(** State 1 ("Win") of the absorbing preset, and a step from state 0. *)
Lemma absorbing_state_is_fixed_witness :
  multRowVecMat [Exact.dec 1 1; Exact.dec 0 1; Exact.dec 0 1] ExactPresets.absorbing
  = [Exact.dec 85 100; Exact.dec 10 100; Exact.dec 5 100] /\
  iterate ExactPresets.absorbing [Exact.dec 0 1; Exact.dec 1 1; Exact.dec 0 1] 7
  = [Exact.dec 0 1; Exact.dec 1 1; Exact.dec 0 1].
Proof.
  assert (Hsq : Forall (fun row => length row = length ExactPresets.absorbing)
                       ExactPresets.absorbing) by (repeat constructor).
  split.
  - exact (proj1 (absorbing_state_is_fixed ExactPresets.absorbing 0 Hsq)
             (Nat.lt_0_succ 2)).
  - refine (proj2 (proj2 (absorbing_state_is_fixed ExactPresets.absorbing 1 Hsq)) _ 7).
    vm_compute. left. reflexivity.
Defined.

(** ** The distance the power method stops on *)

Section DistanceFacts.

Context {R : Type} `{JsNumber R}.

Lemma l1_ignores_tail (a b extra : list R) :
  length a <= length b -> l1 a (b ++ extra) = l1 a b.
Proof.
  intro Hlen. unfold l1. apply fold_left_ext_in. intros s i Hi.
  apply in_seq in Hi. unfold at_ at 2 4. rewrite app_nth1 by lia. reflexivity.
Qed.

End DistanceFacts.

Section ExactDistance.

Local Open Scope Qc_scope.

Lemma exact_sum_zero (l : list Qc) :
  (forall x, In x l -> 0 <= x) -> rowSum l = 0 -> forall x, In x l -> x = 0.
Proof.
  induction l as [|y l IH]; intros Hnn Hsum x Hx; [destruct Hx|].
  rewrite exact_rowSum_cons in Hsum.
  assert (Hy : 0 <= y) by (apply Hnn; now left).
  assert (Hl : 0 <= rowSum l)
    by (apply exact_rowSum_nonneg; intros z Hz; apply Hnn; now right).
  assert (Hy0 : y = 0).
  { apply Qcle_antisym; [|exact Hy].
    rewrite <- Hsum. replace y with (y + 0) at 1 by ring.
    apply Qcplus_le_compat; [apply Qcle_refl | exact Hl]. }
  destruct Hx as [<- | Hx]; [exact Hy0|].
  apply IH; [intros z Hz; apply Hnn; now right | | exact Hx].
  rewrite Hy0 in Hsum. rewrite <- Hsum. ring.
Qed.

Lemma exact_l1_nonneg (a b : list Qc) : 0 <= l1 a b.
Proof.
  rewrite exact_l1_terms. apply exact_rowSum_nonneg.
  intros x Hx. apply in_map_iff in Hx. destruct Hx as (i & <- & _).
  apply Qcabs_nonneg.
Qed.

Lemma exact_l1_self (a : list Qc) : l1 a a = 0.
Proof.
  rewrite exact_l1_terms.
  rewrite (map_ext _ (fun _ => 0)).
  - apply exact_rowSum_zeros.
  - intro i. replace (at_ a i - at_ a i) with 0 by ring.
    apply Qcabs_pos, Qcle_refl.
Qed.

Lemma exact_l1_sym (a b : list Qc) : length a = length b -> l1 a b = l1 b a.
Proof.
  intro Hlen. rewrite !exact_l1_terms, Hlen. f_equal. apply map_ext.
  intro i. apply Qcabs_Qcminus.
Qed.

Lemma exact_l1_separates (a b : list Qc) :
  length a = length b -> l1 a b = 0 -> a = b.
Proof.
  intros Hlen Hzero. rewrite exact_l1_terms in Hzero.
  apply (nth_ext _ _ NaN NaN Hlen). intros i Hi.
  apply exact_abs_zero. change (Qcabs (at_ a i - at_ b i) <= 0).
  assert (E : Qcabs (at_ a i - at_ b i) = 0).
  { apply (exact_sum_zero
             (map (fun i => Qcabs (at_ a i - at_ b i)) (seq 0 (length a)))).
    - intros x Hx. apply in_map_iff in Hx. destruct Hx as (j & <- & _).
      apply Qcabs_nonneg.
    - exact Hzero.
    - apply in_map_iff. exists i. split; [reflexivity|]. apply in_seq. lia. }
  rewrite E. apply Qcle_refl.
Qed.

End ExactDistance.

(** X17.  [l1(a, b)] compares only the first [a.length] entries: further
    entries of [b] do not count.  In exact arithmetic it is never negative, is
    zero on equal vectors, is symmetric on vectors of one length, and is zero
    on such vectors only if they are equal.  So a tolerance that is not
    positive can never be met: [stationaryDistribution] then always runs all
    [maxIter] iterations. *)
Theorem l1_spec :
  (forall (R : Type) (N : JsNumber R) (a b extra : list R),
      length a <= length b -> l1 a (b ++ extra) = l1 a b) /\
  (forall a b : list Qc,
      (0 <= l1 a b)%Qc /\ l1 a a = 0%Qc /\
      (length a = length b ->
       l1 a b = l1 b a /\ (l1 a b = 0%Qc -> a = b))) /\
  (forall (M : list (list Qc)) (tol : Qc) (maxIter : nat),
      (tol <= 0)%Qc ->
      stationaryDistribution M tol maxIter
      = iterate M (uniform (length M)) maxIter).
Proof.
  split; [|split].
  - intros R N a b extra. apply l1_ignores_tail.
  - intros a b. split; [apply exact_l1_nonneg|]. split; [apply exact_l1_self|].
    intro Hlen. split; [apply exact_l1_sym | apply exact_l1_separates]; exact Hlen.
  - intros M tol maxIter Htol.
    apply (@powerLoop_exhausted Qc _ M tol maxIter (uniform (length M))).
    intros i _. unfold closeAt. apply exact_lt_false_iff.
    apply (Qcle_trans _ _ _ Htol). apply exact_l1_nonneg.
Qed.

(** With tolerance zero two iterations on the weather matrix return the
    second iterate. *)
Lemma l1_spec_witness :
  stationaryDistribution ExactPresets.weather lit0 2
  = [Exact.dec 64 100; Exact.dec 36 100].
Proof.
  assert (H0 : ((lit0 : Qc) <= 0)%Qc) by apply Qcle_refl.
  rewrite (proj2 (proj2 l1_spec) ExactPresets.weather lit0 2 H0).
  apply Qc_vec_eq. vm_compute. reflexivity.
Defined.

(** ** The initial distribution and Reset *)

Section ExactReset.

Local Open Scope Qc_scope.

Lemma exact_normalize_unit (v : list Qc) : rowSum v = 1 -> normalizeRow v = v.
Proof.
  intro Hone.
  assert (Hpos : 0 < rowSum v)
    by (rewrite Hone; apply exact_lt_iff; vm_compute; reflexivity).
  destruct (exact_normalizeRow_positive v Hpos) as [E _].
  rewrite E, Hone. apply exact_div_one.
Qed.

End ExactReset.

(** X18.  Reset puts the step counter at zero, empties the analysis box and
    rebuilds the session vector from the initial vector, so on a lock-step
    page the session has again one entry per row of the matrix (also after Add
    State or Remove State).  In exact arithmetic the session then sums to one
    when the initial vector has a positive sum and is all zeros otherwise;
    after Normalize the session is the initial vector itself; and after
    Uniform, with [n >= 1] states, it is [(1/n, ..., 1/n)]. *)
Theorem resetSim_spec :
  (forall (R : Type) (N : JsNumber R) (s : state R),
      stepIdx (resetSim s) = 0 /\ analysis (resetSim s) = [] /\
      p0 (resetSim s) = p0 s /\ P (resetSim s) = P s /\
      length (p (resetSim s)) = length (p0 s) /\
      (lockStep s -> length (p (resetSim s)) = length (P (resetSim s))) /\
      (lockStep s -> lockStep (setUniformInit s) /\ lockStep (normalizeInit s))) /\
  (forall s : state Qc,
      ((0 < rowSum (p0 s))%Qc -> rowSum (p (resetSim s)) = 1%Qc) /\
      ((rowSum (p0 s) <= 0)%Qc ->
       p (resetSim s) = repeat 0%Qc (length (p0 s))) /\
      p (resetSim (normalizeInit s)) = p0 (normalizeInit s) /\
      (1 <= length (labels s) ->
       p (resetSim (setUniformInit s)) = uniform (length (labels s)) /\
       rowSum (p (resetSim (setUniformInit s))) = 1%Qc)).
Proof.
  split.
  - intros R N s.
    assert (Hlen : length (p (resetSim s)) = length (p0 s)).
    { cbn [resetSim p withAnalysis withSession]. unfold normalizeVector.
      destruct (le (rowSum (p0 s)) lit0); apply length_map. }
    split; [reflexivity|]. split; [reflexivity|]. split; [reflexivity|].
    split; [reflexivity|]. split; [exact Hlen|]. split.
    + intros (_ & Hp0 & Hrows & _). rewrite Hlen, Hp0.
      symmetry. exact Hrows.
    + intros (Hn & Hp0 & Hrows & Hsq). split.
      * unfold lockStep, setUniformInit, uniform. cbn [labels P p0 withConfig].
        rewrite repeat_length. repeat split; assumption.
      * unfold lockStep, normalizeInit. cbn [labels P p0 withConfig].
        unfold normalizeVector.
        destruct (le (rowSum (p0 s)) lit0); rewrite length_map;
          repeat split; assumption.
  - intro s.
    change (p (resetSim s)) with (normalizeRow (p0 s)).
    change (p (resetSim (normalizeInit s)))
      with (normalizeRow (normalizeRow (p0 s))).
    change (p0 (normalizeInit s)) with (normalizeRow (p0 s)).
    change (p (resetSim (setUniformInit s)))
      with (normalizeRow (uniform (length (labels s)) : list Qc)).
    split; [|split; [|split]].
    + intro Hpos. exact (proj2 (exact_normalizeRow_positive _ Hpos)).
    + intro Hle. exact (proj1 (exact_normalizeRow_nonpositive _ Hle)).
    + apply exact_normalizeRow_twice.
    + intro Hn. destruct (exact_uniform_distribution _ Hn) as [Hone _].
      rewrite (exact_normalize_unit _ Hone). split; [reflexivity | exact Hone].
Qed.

Work to be completed
Leave out every line above except those from the line with "assert (Hsq : Forall" up to and including the line with "End DistanceFacts.", and copy those exactly.

Task response
  assert (Hsq : Forall (fun row => length row = length ExactPresets.absorbing)
                       ExactPresets.absorbing) by (repeat constructor).
  split.
  - exact (proj1 (absorbing_state_is_fixed ExactPresets.absorbing 0 Hsq)
             (Nat.lt_0_succ 2)).
  - refine (proj2 (proj2 (absorbing_state_is_fixed ExactPresets.absorbing 1 Hsq)) _ 7).
    vm_compute. left. reflexivity.
Defined.

(** ** The distance the power method stops on *)

Section DistanceFacts.

Context {R : Type} `{JsNumber R}.

Lemma l1_ignores_tail (a b extra : list R) :
  length a <= length b -> l1 a (b ++ extra) = l1 a b.
Proof.
  intro Hlen. unfold l1. apply fold_left_ext_in. intros s i Hi.
  apply in_seq in Hi. unfold at_ at 2 4. rewrite app_nth1 by lia. reflexivity.
Qed.

End DistanceFacts.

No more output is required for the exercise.